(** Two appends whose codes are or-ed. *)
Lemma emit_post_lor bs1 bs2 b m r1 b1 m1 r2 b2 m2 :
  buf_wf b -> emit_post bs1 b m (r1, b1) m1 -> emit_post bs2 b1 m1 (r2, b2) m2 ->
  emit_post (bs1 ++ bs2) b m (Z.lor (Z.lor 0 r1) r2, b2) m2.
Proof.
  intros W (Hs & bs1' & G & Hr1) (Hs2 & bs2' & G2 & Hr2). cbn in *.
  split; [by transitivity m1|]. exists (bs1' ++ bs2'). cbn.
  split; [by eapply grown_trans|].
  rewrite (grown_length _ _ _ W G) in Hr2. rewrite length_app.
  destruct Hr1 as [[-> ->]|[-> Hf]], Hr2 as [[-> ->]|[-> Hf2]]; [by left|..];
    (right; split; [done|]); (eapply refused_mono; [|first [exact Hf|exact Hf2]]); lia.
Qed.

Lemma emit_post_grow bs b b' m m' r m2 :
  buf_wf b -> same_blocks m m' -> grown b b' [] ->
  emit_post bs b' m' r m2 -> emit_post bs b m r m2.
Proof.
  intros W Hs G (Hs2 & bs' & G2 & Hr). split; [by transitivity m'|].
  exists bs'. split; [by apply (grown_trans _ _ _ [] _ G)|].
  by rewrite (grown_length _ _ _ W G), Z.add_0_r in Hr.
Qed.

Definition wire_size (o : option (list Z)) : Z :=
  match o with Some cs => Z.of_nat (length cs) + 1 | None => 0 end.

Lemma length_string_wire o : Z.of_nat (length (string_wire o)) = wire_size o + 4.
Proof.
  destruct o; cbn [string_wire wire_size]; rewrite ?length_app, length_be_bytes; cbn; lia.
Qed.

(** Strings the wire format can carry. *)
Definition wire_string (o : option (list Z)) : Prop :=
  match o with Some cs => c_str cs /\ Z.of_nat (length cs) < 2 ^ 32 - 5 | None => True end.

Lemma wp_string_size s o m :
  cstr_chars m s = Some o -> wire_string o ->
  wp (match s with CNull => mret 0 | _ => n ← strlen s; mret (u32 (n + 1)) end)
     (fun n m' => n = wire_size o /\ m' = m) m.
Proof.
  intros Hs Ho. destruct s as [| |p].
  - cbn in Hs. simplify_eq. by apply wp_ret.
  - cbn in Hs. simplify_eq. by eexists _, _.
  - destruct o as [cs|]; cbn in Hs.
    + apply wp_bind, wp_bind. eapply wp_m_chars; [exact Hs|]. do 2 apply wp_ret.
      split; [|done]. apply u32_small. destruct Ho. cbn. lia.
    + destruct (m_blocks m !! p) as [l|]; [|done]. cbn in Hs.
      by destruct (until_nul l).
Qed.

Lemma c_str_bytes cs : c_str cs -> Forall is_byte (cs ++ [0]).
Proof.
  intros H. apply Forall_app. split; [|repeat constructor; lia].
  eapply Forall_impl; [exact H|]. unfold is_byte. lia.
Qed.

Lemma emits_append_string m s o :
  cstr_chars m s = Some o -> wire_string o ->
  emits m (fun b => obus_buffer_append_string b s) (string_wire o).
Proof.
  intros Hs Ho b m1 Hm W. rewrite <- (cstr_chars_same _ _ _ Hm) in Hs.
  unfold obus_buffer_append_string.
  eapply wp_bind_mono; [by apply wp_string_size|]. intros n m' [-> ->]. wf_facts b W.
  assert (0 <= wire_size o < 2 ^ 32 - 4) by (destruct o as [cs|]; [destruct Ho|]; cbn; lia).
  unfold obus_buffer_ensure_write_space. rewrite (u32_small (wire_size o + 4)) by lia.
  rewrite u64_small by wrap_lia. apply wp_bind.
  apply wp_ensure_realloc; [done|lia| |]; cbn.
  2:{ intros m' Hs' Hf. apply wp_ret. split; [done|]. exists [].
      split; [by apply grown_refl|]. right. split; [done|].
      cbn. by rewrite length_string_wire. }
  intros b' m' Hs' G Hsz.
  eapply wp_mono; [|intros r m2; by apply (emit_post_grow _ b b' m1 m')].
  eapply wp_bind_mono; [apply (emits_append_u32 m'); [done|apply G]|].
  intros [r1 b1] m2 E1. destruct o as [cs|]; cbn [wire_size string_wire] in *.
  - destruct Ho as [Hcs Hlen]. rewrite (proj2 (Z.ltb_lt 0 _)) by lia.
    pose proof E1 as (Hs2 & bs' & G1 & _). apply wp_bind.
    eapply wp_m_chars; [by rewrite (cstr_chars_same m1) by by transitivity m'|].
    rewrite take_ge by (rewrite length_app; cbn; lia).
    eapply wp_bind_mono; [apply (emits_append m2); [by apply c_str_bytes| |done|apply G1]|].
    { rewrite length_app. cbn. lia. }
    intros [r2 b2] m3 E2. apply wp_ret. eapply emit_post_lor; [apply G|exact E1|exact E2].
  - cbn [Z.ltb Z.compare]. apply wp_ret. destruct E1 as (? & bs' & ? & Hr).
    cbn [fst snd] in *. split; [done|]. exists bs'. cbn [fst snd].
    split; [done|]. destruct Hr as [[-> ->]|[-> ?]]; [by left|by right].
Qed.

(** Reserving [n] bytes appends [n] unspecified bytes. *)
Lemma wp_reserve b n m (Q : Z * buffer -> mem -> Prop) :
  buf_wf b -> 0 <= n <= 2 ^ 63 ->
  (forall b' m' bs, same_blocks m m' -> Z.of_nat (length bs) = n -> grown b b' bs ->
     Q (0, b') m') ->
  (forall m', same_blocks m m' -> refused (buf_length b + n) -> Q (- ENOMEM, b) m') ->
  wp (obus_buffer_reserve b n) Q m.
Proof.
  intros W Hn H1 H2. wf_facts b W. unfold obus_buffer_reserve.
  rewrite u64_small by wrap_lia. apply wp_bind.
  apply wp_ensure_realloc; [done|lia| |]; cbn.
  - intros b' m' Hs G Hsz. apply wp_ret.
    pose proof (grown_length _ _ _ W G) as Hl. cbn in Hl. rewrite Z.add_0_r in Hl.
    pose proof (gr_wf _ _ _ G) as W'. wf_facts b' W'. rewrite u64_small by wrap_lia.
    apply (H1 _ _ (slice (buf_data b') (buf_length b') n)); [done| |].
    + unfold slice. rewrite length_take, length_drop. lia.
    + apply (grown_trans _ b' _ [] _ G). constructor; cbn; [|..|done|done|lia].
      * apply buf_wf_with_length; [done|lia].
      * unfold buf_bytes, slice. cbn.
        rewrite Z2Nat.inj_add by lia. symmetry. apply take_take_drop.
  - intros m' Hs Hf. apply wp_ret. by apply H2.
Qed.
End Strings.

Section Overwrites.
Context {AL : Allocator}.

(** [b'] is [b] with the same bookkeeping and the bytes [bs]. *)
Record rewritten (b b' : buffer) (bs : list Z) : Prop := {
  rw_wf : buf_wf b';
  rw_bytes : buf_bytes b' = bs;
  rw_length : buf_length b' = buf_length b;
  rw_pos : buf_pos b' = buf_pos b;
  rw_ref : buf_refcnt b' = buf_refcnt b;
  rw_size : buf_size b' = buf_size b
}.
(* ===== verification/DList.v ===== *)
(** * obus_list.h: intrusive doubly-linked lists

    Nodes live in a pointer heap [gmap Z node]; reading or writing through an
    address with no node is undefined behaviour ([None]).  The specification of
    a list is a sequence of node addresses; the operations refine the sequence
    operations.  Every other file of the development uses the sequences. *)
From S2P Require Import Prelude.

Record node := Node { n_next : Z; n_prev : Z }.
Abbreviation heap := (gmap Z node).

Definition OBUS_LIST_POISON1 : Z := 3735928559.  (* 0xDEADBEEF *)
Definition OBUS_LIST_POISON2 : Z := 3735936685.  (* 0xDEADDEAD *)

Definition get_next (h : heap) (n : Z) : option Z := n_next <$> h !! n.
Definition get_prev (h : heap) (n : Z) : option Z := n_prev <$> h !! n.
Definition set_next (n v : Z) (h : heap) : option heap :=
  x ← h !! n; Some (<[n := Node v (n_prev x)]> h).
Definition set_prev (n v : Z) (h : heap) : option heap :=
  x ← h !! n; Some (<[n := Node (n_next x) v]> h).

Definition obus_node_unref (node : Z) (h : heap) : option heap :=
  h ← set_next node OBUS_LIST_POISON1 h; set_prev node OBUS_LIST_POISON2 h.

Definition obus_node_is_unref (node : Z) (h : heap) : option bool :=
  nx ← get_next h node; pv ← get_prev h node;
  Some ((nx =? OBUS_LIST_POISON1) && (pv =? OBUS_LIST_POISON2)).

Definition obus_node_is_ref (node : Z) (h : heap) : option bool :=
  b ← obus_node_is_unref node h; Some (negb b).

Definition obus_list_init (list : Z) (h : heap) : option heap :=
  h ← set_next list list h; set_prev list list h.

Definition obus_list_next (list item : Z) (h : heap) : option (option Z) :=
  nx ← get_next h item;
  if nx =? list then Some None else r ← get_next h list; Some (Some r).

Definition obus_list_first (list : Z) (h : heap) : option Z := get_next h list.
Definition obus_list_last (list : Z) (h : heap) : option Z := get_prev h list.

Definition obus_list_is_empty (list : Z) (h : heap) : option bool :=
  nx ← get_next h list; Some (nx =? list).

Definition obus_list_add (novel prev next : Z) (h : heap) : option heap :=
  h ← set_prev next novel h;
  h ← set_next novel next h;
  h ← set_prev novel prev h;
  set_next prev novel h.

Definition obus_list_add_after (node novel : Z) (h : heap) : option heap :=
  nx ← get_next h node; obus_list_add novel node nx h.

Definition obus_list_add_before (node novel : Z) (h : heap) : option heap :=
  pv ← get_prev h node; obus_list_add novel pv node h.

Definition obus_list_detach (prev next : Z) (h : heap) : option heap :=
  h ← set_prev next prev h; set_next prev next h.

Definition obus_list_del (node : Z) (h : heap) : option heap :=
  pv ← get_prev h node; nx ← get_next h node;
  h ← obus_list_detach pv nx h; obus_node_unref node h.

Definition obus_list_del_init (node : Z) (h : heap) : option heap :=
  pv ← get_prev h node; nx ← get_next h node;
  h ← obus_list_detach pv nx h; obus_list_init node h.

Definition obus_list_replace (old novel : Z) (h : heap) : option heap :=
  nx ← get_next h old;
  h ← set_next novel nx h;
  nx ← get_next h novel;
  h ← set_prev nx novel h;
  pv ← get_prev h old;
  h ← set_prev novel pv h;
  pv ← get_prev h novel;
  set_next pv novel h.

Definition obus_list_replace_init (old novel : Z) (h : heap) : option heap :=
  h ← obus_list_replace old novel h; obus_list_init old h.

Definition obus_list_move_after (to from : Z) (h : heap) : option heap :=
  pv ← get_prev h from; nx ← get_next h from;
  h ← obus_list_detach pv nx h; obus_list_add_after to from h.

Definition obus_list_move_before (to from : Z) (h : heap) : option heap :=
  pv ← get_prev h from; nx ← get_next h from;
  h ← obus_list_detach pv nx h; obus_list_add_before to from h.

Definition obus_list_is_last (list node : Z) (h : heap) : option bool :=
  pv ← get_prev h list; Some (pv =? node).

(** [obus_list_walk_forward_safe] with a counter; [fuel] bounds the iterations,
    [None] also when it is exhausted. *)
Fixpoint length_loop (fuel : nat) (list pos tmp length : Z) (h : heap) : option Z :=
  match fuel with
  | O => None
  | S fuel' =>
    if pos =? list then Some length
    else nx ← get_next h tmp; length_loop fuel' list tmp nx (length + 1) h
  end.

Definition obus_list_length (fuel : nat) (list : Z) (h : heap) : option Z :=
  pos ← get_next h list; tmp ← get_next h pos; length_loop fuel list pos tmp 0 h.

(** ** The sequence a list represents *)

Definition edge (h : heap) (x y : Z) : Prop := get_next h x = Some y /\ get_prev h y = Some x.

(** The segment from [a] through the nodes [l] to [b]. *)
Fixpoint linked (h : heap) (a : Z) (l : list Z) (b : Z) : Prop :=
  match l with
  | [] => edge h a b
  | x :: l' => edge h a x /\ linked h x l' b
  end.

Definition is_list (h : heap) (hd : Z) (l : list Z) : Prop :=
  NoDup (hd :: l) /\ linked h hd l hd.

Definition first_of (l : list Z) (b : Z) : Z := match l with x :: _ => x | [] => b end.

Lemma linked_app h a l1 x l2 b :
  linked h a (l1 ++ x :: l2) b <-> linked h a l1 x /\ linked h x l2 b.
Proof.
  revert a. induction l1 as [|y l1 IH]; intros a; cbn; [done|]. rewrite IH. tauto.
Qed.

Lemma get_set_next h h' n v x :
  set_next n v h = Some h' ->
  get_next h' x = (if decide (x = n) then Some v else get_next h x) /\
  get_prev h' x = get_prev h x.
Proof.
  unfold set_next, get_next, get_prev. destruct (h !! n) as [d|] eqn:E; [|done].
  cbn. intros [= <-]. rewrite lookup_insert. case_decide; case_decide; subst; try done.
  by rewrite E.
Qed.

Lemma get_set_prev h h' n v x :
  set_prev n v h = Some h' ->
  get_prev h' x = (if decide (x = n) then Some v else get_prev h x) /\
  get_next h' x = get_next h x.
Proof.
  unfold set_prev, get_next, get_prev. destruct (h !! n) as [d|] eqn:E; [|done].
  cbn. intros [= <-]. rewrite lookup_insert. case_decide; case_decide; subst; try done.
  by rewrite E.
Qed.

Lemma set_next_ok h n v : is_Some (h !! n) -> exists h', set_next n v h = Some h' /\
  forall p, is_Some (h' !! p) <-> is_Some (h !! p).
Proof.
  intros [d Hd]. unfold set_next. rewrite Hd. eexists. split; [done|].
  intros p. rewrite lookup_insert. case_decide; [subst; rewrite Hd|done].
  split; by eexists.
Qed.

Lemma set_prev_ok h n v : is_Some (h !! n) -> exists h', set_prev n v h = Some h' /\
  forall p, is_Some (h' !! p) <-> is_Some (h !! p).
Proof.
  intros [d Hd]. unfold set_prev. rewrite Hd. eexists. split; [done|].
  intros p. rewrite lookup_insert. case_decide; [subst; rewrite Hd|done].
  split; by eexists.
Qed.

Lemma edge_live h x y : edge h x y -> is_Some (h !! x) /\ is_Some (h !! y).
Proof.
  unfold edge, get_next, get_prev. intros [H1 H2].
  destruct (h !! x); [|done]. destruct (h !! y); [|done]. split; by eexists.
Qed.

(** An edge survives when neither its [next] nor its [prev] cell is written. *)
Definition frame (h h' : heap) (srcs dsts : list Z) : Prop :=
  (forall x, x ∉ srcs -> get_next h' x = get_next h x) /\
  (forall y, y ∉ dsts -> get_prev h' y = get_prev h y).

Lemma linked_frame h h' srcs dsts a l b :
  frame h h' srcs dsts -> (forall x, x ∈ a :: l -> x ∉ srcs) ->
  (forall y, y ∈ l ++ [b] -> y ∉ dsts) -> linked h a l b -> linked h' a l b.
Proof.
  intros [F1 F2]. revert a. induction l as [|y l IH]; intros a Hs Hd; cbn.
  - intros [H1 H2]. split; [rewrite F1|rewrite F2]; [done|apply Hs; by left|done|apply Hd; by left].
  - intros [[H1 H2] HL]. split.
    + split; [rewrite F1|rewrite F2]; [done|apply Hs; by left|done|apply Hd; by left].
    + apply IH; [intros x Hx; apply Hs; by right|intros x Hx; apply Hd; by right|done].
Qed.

* * *

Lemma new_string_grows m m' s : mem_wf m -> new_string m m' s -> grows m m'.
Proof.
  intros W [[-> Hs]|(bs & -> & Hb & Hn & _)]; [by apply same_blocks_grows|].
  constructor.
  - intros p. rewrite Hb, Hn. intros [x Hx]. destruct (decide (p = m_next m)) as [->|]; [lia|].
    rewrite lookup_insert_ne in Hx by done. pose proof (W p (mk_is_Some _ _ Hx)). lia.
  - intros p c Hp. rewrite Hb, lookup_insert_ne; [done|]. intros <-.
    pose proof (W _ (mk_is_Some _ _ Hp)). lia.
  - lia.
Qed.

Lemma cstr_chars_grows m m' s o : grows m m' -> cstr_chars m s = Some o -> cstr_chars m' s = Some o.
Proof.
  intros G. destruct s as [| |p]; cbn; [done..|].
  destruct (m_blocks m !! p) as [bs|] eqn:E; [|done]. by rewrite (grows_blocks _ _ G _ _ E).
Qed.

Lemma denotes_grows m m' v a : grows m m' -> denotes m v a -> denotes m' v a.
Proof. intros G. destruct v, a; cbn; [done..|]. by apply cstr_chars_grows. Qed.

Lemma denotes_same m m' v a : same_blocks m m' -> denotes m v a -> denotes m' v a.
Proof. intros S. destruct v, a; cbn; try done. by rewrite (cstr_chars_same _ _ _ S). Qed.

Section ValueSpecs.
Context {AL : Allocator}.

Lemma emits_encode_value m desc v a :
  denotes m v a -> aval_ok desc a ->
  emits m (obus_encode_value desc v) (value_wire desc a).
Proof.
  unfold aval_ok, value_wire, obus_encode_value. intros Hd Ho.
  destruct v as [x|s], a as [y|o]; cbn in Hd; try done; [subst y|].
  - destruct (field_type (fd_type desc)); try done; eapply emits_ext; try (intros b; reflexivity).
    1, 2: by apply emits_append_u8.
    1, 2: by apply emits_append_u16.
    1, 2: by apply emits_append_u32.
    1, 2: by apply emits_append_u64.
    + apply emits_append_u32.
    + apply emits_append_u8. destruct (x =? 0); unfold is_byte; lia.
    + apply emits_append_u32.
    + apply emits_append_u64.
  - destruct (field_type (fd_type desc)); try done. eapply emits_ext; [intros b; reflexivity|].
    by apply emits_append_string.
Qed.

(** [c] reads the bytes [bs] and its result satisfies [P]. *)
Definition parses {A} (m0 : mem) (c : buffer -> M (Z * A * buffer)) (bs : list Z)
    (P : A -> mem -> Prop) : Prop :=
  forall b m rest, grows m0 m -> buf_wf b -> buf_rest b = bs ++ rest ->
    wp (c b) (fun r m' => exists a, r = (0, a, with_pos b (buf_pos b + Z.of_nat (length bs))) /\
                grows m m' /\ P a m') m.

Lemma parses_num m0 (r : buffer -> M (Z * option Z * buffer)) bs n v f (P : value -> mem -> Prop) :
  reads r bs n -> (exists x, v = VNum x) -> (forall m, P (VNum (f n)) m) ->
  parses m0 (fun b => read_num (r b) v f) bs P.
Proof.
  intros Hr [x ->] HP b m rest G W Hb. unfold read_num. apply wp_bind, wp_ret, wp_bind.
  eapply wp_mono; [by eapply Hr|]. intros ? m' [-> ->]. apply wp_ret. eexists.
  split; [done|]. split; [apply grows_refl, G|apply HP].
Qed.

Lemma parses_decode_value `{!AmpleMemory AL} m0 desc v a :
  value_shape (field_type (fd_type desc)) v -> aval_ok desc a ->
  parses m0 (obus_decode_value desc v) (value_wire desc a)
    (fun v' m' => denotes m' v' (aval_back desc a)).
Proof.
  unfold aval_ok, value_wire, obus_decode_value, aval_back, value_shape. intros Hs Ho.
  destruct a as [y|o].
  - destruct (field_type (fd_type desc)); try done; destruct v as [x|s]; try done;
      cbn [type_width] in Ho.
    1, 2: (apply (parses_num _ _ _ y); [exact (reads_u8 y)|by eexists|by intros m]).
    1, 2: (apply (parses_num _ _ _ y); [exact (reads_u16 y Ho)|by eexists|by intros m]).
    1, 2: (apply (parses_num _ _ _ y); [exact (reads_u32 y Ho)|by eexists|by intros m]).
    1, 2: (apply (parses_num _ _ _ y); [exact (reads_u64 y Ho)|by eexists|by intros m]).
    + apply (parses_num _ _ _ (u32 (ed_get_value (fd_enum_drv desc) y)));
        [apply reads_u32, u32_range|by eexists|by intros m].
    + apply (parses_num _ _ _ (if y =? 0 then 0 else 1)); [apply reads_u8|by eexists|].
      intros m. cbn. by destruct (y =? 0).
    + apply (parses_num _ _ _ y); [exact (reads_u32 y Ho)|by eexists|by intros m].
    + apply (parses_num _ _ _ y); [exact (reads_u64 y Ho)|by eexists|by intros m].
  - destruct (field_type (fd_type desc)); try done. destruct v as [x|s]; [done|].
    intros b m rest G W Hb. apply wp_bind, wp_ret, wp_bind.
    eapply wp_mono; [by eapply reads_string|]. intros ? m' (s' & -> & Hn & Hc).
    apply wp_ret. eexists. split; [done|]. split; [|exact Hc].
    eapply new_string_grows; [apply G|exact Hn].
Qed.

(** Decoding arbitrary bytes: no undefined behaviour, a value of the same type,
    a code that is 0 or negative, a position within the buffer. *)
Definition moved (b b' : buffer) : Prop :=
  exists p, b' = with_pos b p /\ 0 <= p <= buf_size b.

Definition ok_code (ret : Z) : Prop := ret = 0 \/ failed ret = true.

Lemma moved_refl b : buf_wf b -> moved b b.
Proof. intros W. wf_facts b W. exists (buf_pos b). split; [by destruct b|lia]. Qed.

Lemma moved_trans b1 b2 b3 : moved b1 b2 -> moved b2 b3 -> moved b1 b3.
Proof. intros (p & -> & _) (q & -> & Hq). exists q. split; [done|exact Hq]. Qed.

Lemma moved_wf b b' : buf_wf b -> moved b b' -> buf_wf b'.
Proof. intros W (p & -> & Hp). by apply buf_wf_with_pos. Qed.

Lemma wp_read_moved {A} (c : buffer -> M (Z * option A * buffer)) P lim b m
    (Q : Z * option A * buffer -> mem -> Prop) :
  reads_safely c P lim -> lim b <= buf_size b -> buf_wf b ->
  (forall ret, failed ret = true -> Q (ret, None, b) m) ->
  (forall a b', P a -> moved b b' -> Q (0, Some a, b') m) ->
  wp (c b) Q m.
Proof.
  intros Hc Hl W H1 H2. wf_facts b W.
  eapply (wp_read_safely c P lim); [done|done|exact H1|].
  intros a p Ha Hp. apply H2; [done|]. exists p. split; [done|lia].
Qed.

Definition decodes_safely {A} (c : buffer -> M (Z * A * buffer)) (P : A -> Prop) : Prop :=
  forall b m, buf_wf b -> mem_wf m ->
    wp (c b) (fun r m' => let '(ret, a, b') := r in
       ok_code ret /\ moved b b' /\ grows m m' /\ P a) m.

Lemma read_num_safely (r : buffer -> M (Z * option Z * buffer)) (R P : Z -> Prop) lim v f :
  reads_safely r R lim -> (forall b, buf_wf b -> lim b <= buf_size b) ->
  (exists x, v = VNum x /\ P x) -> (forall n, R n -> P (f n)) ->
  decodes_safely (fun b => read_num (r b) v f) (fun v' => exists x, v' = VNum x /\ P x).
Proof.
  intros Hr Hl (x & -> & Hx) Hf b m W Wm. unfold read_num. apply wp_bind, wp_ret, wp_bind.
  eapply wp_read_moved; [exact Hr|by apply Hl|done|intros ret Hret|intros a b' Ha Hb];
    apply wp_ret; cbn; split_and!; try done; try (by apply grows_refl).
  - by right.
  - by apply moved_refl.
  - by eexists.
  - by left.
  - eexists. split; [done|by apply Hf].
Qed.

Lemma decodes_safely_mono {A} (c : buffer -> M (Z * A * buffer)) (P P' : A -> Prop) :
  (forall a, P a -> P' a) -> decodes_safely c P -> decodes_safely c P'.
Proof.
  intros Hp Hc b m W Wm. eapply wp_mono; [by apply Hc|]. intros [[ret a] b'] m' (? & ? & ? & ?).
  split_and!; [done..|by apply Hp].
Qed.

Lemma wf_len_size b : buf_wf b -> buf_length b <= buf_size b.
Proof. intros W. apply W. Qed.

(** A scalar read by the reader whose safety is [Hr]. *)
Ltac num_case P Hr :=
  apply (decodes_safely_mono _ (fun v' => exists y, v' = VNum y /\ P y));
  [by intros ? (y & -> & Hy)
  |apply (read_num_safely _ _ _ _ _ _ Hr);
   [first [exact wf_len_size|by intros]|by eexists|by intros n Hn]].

> _Directions for this task_: Output exactly the lines of the material above from the one containing "b ← obus_node_is_unref" up to and including the one containing "Definition obus_list_add_after (node".

> _Response_:
  b ← obus_node_is_unref node h; Some (negb b).

Definition obus_list_init (list : Z) (h : heap) : option heap :=
  h ← set_next list list h; set_prev list list h.

Definition obus_list_next (list item : Z) (h : heap) : option (option Z) :=
  nx ← get_next h item;
  if nx =? list then Some None else r ← get_next h list; Some (Some r).

Definition obus_list_first (list : Z) (h : heap) : option Z := get_next h list.
Definition obus_list_last (list : Z) (h : heap) : option Z := get_prev h list.

Definition obus_list_is_empty (list : Z) (h : heap) : option bool :=
  nx ← get_next h list; Some (nx =? list).

Definition obus_list_add (novel prev next : Z) (h : heap) : option heap :=
  h ← set_prev next novel h;
  h ← set_next novel next h;
  h ← set_prev novel prev h;
  set_next prev novel h.

Definition obus_list_add_after (node novel : Z) (h : heap) : option heap :=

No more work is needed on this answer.